(ENTRIES SHOWN begins)

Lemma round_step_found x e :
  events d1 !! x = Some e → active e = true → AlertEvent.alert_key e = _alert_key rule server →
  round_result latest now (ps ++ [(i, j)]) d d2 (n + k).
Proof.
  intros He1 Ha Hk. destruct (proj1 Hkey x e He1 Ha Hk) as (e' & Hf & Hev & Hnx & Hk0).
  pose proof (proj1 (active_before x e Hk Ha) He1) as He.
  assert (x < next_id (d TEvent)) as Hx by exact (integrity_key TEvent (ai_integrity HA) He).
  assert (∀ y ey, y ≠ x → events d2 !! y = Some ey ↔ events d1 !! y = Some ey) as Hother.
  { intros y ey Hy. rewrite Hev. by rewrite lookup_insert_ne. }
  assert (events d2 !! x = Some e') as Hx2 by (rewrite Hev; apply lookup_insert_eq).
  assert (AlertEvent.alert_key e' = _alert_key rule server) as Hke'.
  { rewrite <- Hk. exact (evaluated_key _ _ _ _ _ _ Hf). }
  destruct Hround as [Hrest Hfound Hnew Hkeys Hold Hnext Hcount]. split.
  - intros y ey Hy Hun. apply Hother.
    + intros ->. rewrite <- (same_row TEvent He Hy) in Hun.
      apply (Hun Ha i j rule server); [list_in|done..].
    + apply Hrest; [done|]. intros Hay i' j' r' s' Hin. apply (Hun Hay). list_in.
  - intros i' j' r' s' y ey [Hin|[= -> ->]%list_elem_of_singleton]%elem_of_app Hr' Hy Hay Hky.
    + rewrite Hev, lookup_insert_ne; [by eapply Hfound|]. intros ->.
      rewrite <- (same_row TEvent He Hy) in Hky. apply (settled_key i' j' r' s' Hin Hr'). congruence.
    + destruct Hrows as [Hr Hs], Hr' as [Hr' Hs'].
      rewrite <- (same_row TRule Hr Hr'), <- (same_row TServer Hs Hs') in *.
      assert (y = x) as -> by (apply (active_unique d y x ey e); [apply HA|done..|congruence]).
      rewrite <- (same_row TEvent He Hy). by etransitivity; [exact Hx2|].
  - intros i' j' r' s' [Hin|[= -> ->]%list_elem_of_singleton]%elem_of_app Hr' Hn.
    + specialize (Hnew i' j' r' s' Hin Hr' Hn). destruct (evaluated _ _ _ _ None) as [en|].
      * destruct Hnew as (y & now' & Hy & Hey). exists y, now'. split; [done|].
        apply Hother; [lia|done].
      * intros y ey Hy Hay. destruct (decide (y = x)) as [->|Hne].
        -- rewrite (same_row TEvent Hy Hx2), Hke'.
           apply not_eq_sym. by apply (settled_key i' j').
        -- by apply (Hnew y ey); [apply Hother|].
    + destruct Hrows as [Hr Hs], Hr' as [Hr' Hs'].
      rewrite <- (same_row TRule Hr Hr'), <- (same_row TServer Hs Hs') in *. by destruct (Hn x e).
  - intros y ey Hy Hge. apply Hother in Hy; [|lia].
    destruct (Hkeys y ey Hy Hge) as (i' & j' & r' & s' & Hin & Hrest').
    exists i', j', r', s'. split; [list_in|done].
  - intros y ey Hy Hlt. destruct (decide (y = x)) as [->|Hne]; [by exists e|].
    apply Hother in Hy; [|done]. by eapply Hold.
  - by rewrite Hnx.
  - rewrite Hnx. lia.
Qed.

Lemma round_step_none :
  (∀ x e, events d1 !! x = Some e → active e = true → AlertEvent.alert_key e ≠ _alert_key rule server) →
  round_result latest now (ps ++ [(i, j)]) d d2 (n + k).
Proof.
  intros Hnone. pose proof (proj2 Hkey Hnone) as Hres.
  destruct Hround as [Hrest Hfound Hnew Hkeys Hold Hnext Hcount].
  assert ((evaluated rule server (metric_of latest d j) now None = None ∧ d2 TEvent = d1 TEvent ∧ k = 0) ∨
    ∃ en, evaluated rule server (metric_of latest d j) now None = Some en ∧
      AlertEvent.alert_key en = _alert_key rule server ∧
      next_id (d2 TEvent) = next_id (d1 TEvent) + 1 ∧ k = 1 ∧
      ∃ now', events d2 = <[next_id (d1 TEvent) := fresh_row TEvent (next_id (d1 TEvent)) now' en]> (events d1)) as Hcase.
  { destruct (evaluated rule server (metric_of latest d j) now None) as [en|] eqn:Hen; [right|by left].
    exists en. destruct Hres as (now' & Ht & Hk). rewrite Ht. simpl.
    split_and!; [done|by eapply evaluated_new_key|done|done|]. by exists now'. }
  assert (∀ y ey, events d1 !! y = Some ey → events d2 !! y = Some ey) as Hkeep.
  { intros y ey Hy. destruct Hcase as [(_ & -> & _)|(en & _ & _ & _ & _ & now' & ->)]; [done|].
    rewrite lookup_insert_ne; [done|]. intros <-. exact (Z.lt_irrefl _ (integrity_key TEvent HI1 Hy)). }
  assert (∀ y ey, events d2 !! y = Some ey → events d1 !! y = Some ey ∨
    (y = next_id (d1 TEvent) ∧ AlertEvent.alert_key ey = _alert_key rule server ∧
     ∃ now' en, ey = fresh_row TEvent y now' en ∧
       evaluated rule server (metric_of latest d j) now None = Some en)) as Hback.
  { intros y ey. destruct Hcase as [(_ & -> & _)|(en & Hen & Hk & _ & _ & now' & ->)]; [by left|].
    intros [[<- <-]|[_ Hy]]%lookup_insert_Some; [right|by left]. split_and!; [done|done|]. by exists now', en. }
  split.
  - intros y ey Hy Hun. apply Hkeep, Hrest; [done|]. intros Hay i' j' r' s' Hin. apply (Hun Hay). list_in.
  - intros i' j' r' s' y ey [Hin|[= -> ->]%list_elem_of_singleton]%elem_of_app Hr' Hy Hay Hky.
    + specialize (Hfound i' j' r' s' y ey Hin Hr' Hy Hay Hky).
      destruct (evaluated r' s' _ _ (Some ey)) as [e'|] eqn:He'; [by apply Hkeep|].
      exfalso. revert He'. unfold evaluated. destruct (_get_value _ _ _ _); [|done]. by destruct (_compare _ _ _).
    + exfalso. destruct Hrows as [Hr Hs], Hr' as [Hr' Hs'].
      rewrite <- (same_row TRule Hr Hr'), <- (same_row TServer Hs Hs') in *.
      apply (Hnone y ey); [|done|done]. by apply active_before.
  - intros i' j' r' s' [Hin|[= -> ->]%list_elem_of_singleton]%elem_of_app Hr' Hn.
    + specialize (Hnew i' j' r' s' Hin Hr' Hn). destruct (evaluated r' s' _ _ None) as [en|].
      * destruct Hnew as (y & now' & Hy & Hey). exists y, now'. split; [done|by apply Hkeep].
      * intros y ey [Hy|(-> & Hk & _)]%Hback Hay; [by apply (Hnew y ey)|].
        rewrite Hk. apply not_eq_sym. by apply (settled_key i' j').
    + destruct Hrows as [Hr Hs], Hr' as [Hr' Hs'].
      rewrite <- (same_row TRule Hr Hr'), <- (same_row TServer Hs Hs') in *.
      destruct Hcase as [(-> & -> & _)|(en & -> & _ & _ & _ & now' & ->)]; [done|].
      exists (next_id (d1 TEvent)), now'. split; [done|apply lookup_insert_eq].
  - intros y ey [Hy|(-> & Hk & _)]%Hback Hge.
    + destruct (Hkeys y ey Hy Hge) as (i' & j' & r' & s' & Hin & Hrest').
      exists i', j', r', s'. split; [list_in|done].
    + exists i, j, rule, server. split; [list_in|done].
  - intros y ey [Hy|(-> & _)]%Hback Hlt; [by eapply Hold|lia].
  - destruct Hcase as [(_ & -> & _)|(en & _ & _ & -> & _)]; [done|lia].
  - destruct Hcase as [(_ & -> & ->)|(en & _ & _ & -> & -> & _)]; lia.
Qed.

(ENTRIES SHOWN ends)

* ACTIVITY: Your answer must be the lines from the first line of the entries above through the line that contains "rewrite <- Hk.", written out exactly.

* COMPLETED TASK:
Lemma round_step_found x e :
  events d1 !! x = Some e → active e = true → AlertEvent.alert_key e = _alert_key rule server →
  round_result latest now (ps ++ [(i, j)]) d d2 (n + k).
Proof.
  intros He1 Ha Hk. destruct (proj1 Hkey x e He1 Ha Hk) as (e' & Hf & Hev & Hnx & Hk0).
  pose proof (proj1 (active_before x e Hk Ha) He1) as He.
  assert (x < next_id (d TEvent)) as Hx by exact (integrity_key TEvent (ai_integrity HA) He).
  assert (∀ y ey, y ≠ x → events d2 !! y = Some ey ↔ events d1 !! y = Some ey) as Hother.
  { intros y ey Hy. rewrite Hev. by rewrite lookup_insert_ne. }
  assert (events d2 !! x = Some e') as Hx2 by (rewrite Hev; apply lookup_insert_eq).
  assert (AlertEvent.alert_key e' = _alert_key rule server) as Hke'.
  { rewrite <- Hk. exact (evaluated_key _ _ _ _ _ _ Hf). }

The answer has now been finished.